Sie glauben, dass die letzten Jahre besonders stark in die Rentenberechnung einfließen. Doch das ist ein Irrtum. Denn die gesetzliche Rentenversicherung in Deutschland funktioniert nach einem Punktesystem, bei dem jede Beitragszeit gleich gewertet wird – egal, ob am Anfang oder am Ende des Erwerbslebens.

Welche Tipps gibt es für einen gelungenen Ruhestand?

Für einen gelungenen Ruhestand sollten Sie frühzeitig mit der finanziellen Planung, der Strukturierung Ihres Alltags (Ziele setzen, Hobbys finden, Ehrenamt) und der gesunden Lebensführung (Bewegung, Ernährung, soziale Kontakte) beginnen; nutzen Sie die neue Freiheit für unerfüllte Träume und bleiben Sie geistig und körperlich aktiv, um Langeweile und Risiken wie Demenz vorzubeugen. 

Wie viel Geld sollte man im Monat frei zur Verfügung haben?

Hierfür sind laut der 50-30-20-Regel 30 Prozent Ihres verfügbaren Einkommens vorgesehen. Dieser Betrag wird genutzt, um Dinge zu bezahlen, die nicht unbedingt notwendig sind, aber Ihr Leben angenehmer machen. Dazu zählen Ausgaben für Ihre Hobbys, fürs Ausgehen oder für neue Kleidung.

Wie viel Geld muss man haben, um von den Zinsen zu leben?

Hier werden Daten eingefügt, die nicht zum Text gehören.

(** Modelled from the spec: [math.max(t, 'vector')], the maximum over the
    [vector] dimension, one number per row. *)
Definition max_vector (t : Tensor) : result (list num) := mapM max_list t.

(** Python values that the constructors coerce with [tensor(...)]. *)
Inductive PyData : Type :=
| PyScalar (x : num)
| PyList (xs : list num)
| PyTensor (t : Tensor).

(** Modelled from the spec: [tensor(value, names='..., vector')] of
    [phi.math].  A number becomes a vector of one component that
    broadcasts to every axis, a flat sequence becomes one vector. *)
Definition tensor (d : PyData) : Tensor :=
  match d with
  | PyScalar x => [[x]]
  | PyList xs => [xs]
  | PyTensor t => t
  end.

(** Modelled from the spec: indexing the last dimension, [t[..., k]], with
    Python's negative indices. *)
Definition index_last (t : Tensor) (k : Z) : result (list num) :=
  let r := Z.of_nat (vdim t) in
  if (0 <=? k)%Z && (k <? r)%Z then
    Ok (map (fun row => nth (Z.to_nat k) row NaN) t)
  else if (- r <=? k)%Z && (k <? 0)%Z then
    Ok (map (fun row => nth (Z.to_nat (k + r)) row NaN) t)
  else Raise IndexError.

Definition rel_tolerance : num := Num.of_Q (1 # 100000).
Definition abs_tolerance : num := Num.of_Q 0.

(** Two entries are close as for [np.allclose]: finite values when they
    differ by at most [abs_tolerance + rel_tolerance * |y|]; an infinity is
    close to the same infinity only, and NaN to nothing. *)
Definition close_entries (x y : num) : bool :=
  match x, y with
  | Fin _, Fin _ =>
      Num.leb (Num.abs (Num.sub x y))
              (Num.add abs_tolerance (Num.mul rel_tolerance (Num.abs y)))
  | _, _ => Num.eqb x y
  end.

(** Modelled from the spec: [math.close], the equality-within-tolerance
    check of the engine, on two tensors.  The engine answers true at once
    when both operands are one and the same tensor object; tensors are
    values here, so that shortcut is outside the model. *)
Definition close (a b : Tensor) : result bool :=
  t <- tensor_op close_entries a b ;; Ok (np_all t).

Definition Qc_of_nat (n : nat) : Qc := Q2Qc (inject_Z (Z.of_nat n)).

(** Modelled from the spec: the linear-spacing generation
    [np.linspace(start, stop, num)], end point included. *)
Definition linspace (start stop : Qc) (num : nat) : list Qc :=
  let div := (num - 1)%nat in
  let delta := (stop - start)%Qc in
  map (fun i =>
         if Nat.eqb div 0 then (Qc_of_nat i * delta + start)%Qc
         else if Nat.eqb i div then stop
         else (Qc_of_nat i * (delta / Qc_of_nat div) + start)%Qc)
      (seq 0 num).

(** Modelled from the spec: [math.meshgrid], the outer product of the
    axes, one row per grid point, the first axis varying slowest. *)
Fixpoint meshgrid (axes : list (list num)) : Tensor :=
  match axes with
  | [] => [[]]
  | ax :: rest => flat_map (fun c => map (cons c) (meshgrid rest)) ax
  end.

(** ** Shapes with named dimensions

    Modelled from the spec: the shape of [phi.math], an ordered list of
    named, sized dimensions of three kinds. *)

Inductive dim_type : Type := BATCH_DIM | SPATIAL_DIM | CHANNEL_DIM.

Record Dim : Type := mkDim {
  dim_name : string;
  dim_kind : dim_type;
  dim_size : nat
}.

Definition Shape : Type := list Dim.

Definition is_spatial (d : Dim) : bool :=
  match dim_kind d with SPATIAL_DIM => true | _ => false end.

Definition rank (s : Shape) : nat := length s.
Definition spatial_rank (s : Shape) : nat := length (filter is_spatial s).
Definition sizes (s : Shape) : list nat := map dim_size s.
Definition named_sizes (s : Shape) : list (string * nat) :=
  map (fun d => (dim_name d, dim_size d)) s.

Definition dim_type_eqb (a b : dim_type) : bool :=
  match a, b with
  | BATCH_DIM, BATCH_DIM | SPATIAL_DIM, SPATIAL_DIM | CHANNEL_DIM, CHANNEL_DIM => true
  | _, _ => false
  end.

Definition Dim_eqb (a b : Dim) : bool :=
  String.eqb (dim_name a) (dim_name b)
  && dim_type_eqb (dim_kind a) (dim_kind b)
  && Nat.eqb (dim_size a) (dim_size b).

Fixpoint Shape_eqb (s t : Shape) : bool :=
  match s, t with
  | [], [] => true
  | a :: s', b :: t' => Dim_eqb a b && Shape_eqb s' t'
  | _, _ => false
  end.

(** ** The box classes

    [Box] stores its corners, [Cuboid] its center and half size;
    [GridCell] is a [Cuboid] that also keeps its resolution and bounds. *)

Record Box : Type := mkBox {
  Box_lower : Tensor;
  Box_upper : Tensor;
  Box_shape : nat * nat
}.

Record Cuboid : Type := mkCuboid {
  Cuboid_center : Tensor;
  Cuboid_half_size : Tensor;
  Cuboid_shape : nat
}.

Inductive AbstractBox : Type :=
| IsBox (b : Box)
| IsCuboid (c : Cuboid)
| IsGridCell (c : Cuboid) (resolution : Shape) (bounds : AbstractBox).

(** Any Python object a method may be handed. *)
Inductive PyObject : Type :=
| PyNone
| PyBox (b : AbstractBox)
| PyOther (type_name : string).

Definition half : num := Num.of_Q (1 # 2).
Definition two : num := Num.of_Z 2.

(** The properties every variant overrides, dispatched on the class:
    [Box] stores [lower] and [upper] and computes [size = upper - lower],
    [center = 0.5 * (lower + upper)] and [half_size = size * 0.5];
    [Cuboid] stores [center] and [half_size] and computes
    [size = 2 * half_size], [lower = center - half_size] and
    [upper = center + half_size]. *)
Definition lower (self : AbstractBox) : result Tensor :=
  match self with
  | IsBox b => Ok (Box_lower b)
  | IsCuboid c | IsGridCell c _ _ => tsub (Cuboid_center c) (Cuboid_half_size c)
  end.

Definition upper (self : AbstractBox) : result Tensor :=
  match self with
  | IsBox b => Ok (Box_upper b)
  | IsCuboid c | IsGridCell c _ _ => tadd (Cuboid_center c) (Cuboid_half_size c)
  end.

Definition size (self : AbstractBox) : result Tensor :=
  match self with
  | IsBox b => tsub (Box_upper b) (Box_lower b)
  | IsCuboid c | IsGridCell c _ _ => Ok (scalar_mul two (Cuboid_half_size c))
  end.
(** [for (const workflow of MONITOR_WORKFLOWS) await dispatchWorkflow(...)] *)
Fixpoint dispatchAll (sv : Services) (files : list string) : Step unit :=
  fun log =>
    match files with
    | [] => (Some tt, log)
    | f :: rest =>
        match dispatchWorkflow sv f log with
        | (Some _, log1) => dispatchAll sv rest log1
        | (None, log1) => (None, log1)
        end
    end.

(** [getLatestWorkflowRun(workflowFile)] *)
Definition getLatestWorkflowRun (sv : Services) (workflowFile : string)
           (log : Log) : option (option WorkflowRun) :=
  if github sv then latestRun sv log workflowFile else None.

(** [formatRunStatus(run)] *)
Definition formatRunStatus (sv : Services) (run : option WorkflowRun)
  : string :=
  match run with
  | None => "no runs yet"
  | Some r =>
      ((match conclusion r with Some c => c | None => status r end)
       ++ " (" ++ event r ++ ", " ++ toUTCString sv (created_at r) ++ ")")%string
  end.

(** [Promise.all(MONITOR_WORKFLOWS.map(...))]: every lookup is started;
    [None] when one of them throws. *)
Fixpoint lookupRuns (sv : Services) (workflows : list Workflow) (log : Log)
  : option (list (string * option WorkflowRun)) :=
  match workflows with
  | [] => Some []
  | wf :: rest =>
      match getLatestWorkflowRun sv (file wf) log, lookupRuns sv rest log with
      | Some run, Some runs => Some ((label wf, run) :: runs)
      | _, _ => None
      end
  end.

Definition alive : string := "✅ Bot is alive and running.".
Definition triggering : string := "⚡ Triggering monitor workflows...".
Definition dispatchedAll : string := "✅ Monitor workflows dispatched.".
Definition triggerFailed : string := "❌ Failed to trigger monitor workflows.".
Definition statusFailed : string := "❌ Failed to fetch workflow status.".

Definition statusReport (sv : Services)
           (runs : list (string * option WorkflowRun)) : string :=
  Str.join (String Str.nl EmptyString)
    ("📊 Monitor status"
     :: map (fun lr => ("• <b>" ++ fst lr ++ "</b>: "
                        ++ formatRunStatus sv (snd lr))%string) runs).

(** The [/trigger] branch, with its [try] and [catch]. *)
Definition onTrigger (sv : Services) : Step unit :=
  fun log =>
    match sendMessage sv triggering log with
    | (None, log1) => (None, log1)
    | (Some _, log1) =>
        match dispatchAll sv (map file MONITOR_WORKFLOWS) log1 with
        | (Some _, log2) =>
            match sendMessage sv dispatchedAll log2 with
            | (Some _, log3) => (Some tt, log3)
            | (None, log3) => sendMessage sv triggerFailed log3
            end
        | (None, log2) => sendMessage sv triggerFailed log2
        end
    end.

(** The [/status] branch, with its [try] and [catch]. *)
Definition onStatus (sv : Services) : Step unit :=
  fun log =>
    match lookupRuns sv MONITOR_WORKFLOWS log with
    | Some runs =>
        match sendMessage sv (statusReport sv runs) log with
        | (Some _, log1) => (Some tt, log1)
        | (None, log1) => sendMessage sv statusFailed log1
        end
    | None => sendMessage sv statusFailed log
    end.

(** [msg.text?.trim() ?? ""] *)
Definition command (msg : Message) : string :=
  match text msg with
  | Some t => Str.trim t
  | None => EmptyString
  end.

(** The body of the loop over the updates, after [newLastId] is raised. *)
Definition handleUpdate (chatId : string) (sv : Services)
           (update : TelegramUpdate) : Step unit :=
  match message update with
  | None => skip
  | Some msg =>
      if negb (String.eqb (chat msg) chatId) then skip
      else if String.eqb (command msg) "/test" then sendMessage sv alive
      else if String.eqb (command msg) "/trigger" then onTrigger sv
      else if String.eqb (command msg) "/status" then onStatus sv
      else skip
  end.
(** The float literals of [smart_decode]. *)
Definition float_0_4 : Q := round_float (4 # 10).
Definition float_1_2 : Q := round_float (12 # 10).
Definition float_0_9 : Q := round_float (9 # 10).

(** [a * b] and [a + b] on floats. *)
Definition fmul (a b : Q) : Q := round_float (a * b).
Definition fadd (a b : Q) : Q := round_float (a + b).

(** [a / max(1, b)] on [int]: the quotient, correctly rounded. *)
Definition ratio (a b : Z) : Q := round_float (a # Z.to_pos (Z.max 1 b)).

Definition printable_ratio (u : UnicodeData) (candidate : pystr) : Q :=
  match candidate with
  | [] => 0
  | _ =>
      ratio (count (fun ch => isprintable u ch || mem ch [LF; 0x09]) candidate)
            (Z.of_nat (length candidate))
  end.

Definition hangul_ratio (u : UnicodeData) (candidate : pystr) : Q :=
  match candidate with
  | [] => 0
  | _ => ratio (count is_hangul candidate) (count (isalpha u) candidate)
  end.

(** [_printable_ratio(txt) + 0.4 * _hangul_ratio(txt)] *)
Definition score_text (u : UnicodeData) (txt : pystr) : Q :=
  fadd (printable_ratio u txt) (fmul float_0_4 (hangul_ratio u txt)).

(** The state of a scoring pass: the best text and its score, and the
    texts decoded and scored so far (kept for the statements only, the
    source does not store them). *)
Record scan_state := {
  best_txt : pystr;
  best_score : Q;
  attempted : list pystr
}.

(** A pass ends with [return txt] or falls out of the loop. *)
Inductive scan_result :=
| Returned (txt : pystr) (tried : list pystr)
| Exhausted (st : scan_state).

Section Scoring.

Variable score : pystr -> Q.
Variable decode : encoding * error_mode -> option pystr.

(** [for enc, kw in candidates: ...] *)
Fixpoint scan (candidates : list (encoding * error_mode)) (st : scan_state)
  : scan_result :=
  match candidates with
  | [] => Exhausted st
  | cand :: rest =>
      match decode cand with
      | None => scan rest st
      | Some txt =>
          let sc := score txt in
          let tried := attempted st ++ [txt] in
          let st' :=
            if Qltb (best_score st) sc
            then {| best_txt := txt; best_score := sc; attempted := tried |}
            else {| best_txt := best_txt st; best_score := best_score st;
                    attempted := tried |} in
          if Qltb float_1_2 sc then Returned txt tried else scan rest st'
      end
  end.

End Scoring.

(** [raw[::2]] *)
Fixpoint every_other (s : pybytes) : pybytes :=
  match s with
  | [] => []
  | a :: t =>
      a :: match t with
           | [] => []
           | _ :: t' => every_other t'
           end
  end.

(** [sample.count(b"\x00") > len(sample) * 0.2]; the sample has at most
    4096 bytes, where the float product compares with the count as
    [len(sample) / 5] does. *)
Definition looks_utf16 (raw : pybytes) : bool :=
  let sample := firstn 4096 raw in
  Z.of_nat (length sample) <? 5 * count (Z.eqb 0) sample.

Definition wide_candidates : list (encoding * error_mode) :=
  [(UTF_16_LE, Strict); (UTF_16_BE, Strict); (UTF_16, Replace)].

Definition legacy_candidates : list (encoding * error_mode) :=
  [(CP949, Replace); (EUC_KR, Replace); (UTF_8, Replace)].
Lemma printer_handle heroes line : printer (handle heroes line).
Proof.
  unfold handle. destruct (split_ws line) as [|cmd words];
    [apply printer_raise|].
  repeat match goal with
         | |- printer (if ?b then _ else _) => destruct b
         | |- printer (match ?x with _ => _ end) => destruct x
         | |- printer (_ ≫= _) => apply printer_bind; [|intros ?]
         | |- printer (print_all _) => apply printer_print_all
         | |- printer (print _) => apply printer_print
         | |- printer (ret _) => apply printer_ret
         | |- printer (raise _) => apply printer_raise
         end.
Qed.

Lemma printer_browse heroes stdin : ∀ line, printer (browse heroes stdin line).
Proof.
  induction stdin as [|l stdin IH]; intros line; cbn [browse];
    destruct (bool_decide _); try apply printer_ret.
  apply printer_bind; [apply printer_handle|done].
Qed.

(** X27: the browser only prints: whatever the lines read, the cache, its
    language, the files and the request log are as before, and the last
    line printed is the empty line of the [finally]. *)
Theorem browser_only_prints (heroes : list Hero) (stdin : list string)
    (w : world) :
  prints_only w (snd (shell heroes stdin w))
  ∧ last (stdout (snd (shell heroes stdin w))) = Some "".
Proof.
  unfold shell. pose proof (printer_browse heroes stdin "" w) as Hp.
  destruct (browse heroes stdin "" w) as [r w']. cbn [snd] in *. split.
  - apply (prints_only_trans _ w'); [done|]. by exists [""].
  - cbn. apply last_snoc.
Qed.

End WithCollaborators.

End ShellFacts.

(** ** The program *)

Module MainFacts.

Import CacheFacts SnapshotFacts MergerFacts MergerMore TextFacts ShellFacts.
Import SnapshotMore.

Lemma after_flag_last flag pre :
  flag ∉ pre → after_flag flag (pre ++ [flag]) = None.
Proof.
  induction pre as [|a pre IH]; intros Hpre; cbn [app after_flag].
  - by rewrite bool_decide_eq_true_2.
  - rewrite bool_decide_eq_false_2 by (intros ->; apply Hpre; by left).
    apply IH. intros ?. apply Hpre. by right.
Qed.

Section WithCollaborators.

Context `{Collaborators}.

(** X28: [-l] as the last argument, with no language after it, ends the
    program with an [IndexError] that nothing catches, before any request
    and before anything is printed. *)
Theorem language_flag_without_value (pre stdin : list string) (w : world) :
  "-h" ∉ pre → "--help" ∉ pre → "-r" ∉ pre → "-L" ∉ pre → "-l" ∉ pre →
  main (pre ++ ["-l"]) stdin w = (Uncaught IndexError, w).
Proof.
  intros Hh Hhelp Hr HL Hl. unfold main, step.
  rewrite !bool_decide_eq_false_2
    by (rewrite elem_of_app, list_elem_of_singleton; intros [?|[=]]; done).
  cbn [orb]. rewrite bool_decide_eq_true_2
    by (apply elem_of_app; right; by left).
  by rewrite (after_flag_last _ _ Hl).
Qed.

Lemma warm_cached w :
  warm w → ∃ p j, _cached_bs_page w = Some p ∧ _cached_json w = Some j.
Proof. intros [[p Hp] [j Hj]]. by exists p, j. Qed.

Um von Zinsen leben zu können, brauchen Sie ein Vermögen, das Ihre jährlichen Ausgaben um das 25-fache übersteigt, basierend auf der sogenannten 4-Prozent-Regel, die besagt, dass Sie 4 % Ihres Vermögens pro Jahr entnehmen können, ohne das Kapital zu verbrauchen. Das benötigte Kapital hängt stark von Ihren Ausgaben ab: Wer 2.800 € monatlich (ca. 33.600 €/Jahr) benötigt, braucht rund 840.000 € (33.600 € * 25). Mit 1 Million Euro können Sie bei einer Rendite von 4 % etwa 40.000 € pro Jahr (ca. 3.300 €/Monat) entnehmen, ohne das Kapital zu schmälern.
 

Kann man Geld verdienen, ohne zu arbeiten?

Einige der besten Möglichkeiten, ohne Job Geld zu verdienen, sind der Verkauf von Print-on-Demand-Produkten, Freelancing, Content-Erstellung, Teilnahme an der Gig-Economy, Investitionen, Nutzung von passivem Einkommen, Vermietung von Immobilien, Umfragen, Affiliate-Marketing und die Nutzung kreativer Talente.